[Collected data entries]
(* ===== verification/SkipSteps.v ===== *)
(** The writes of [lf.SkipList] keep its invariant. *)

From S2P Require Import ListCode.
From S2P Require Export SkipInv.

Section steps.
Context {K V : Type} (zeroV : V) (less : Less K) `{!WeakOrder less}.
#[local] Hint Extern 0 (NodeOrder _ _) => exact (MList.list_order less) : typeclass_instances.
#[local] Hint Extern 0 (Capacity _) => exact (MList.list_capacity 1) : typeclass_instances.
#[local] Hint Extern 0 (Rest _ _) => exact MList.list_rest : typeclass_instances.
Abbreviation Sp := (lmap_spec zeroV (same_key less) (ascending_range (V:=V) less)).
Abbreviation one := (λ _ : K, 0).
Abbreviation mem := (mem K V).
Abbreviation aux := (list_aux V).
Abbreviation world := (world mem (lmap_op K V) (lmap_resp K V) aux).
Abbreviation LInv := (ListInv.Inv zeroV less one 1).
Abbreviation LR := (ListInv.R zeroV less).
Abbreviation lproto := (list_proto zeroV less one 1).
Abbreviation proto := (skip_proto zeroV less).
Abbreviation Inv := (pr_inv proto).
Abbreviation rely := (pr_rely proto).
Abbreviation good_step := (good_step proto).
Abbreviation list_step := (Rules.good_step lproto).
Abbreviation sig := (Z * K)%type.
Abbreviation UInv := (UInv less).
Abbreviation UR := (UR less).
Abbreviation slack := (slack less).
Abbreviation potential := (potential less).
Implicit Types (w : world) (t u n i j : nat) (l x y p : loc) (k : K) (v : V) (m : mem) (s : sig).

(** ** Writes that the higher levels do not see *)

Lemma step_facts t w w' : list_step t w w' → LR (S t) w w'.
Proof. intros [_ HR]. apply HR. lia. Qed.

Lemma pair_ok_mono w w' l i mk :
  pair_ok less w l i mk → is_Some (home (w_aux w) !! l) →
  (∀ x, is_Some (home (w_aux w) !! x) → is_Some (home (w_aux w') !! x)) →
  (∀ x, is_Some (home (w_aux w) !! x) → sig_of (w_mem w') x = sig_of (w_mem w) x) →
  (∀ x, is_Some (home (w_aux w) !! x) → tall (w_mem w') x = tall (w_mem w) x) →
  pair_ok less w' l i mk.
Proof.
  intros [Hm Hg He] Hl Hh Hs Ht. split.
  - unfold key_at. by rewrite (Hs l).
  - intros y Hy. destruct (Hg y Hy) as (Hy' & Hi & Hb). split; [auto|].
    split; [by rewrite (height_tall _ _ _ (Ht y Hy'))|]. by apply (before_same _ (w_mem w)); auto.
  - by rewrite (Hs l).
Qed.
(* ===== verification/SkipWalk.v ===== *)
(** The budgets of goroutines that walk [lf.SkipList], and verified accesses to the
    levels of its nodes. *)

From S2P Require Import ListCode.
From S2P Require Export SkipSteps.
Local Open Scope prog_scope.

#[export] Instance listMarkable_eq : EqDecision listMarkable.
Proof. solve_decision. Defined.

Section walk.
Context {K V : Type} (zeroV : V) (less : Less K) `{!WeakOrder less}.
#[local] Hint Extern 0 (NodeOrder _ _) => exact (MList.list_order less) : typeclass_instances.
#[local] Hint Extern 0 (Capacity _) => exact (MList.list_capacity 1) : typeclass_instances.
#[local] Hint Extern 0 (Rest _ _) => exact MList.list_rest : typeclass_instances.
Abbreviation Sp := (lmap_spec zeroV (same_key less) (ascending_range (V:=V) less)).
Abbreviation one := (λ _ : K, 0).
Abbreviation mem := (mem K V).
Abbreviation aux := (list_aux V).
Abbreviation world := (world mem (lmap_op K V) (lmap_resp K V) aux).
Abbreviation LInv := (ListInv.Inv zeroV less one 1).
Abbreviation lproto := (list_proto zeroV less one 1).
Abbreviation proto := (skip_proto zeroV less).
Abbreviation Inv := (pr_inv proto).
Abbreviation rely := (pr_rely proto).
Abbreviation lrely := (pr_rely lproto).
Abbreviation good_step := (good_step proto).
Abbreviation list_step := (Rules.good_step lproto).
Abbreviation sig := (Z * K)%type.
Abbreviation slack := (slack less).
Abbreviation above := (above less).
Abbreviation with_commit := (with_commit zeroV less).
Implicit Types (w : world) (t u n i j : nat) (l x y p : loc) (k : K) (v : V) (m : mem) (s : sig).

[WHAT TO DO]
Which lines in the records above include the word "Lemma"? Copy them out.

[RESPONSE TO THE EXERCISE]
Lemma step_facts t w w' : list_step t w w' → LR (S t) w w'.
Lemma pair_ok_mono w w' l i mk :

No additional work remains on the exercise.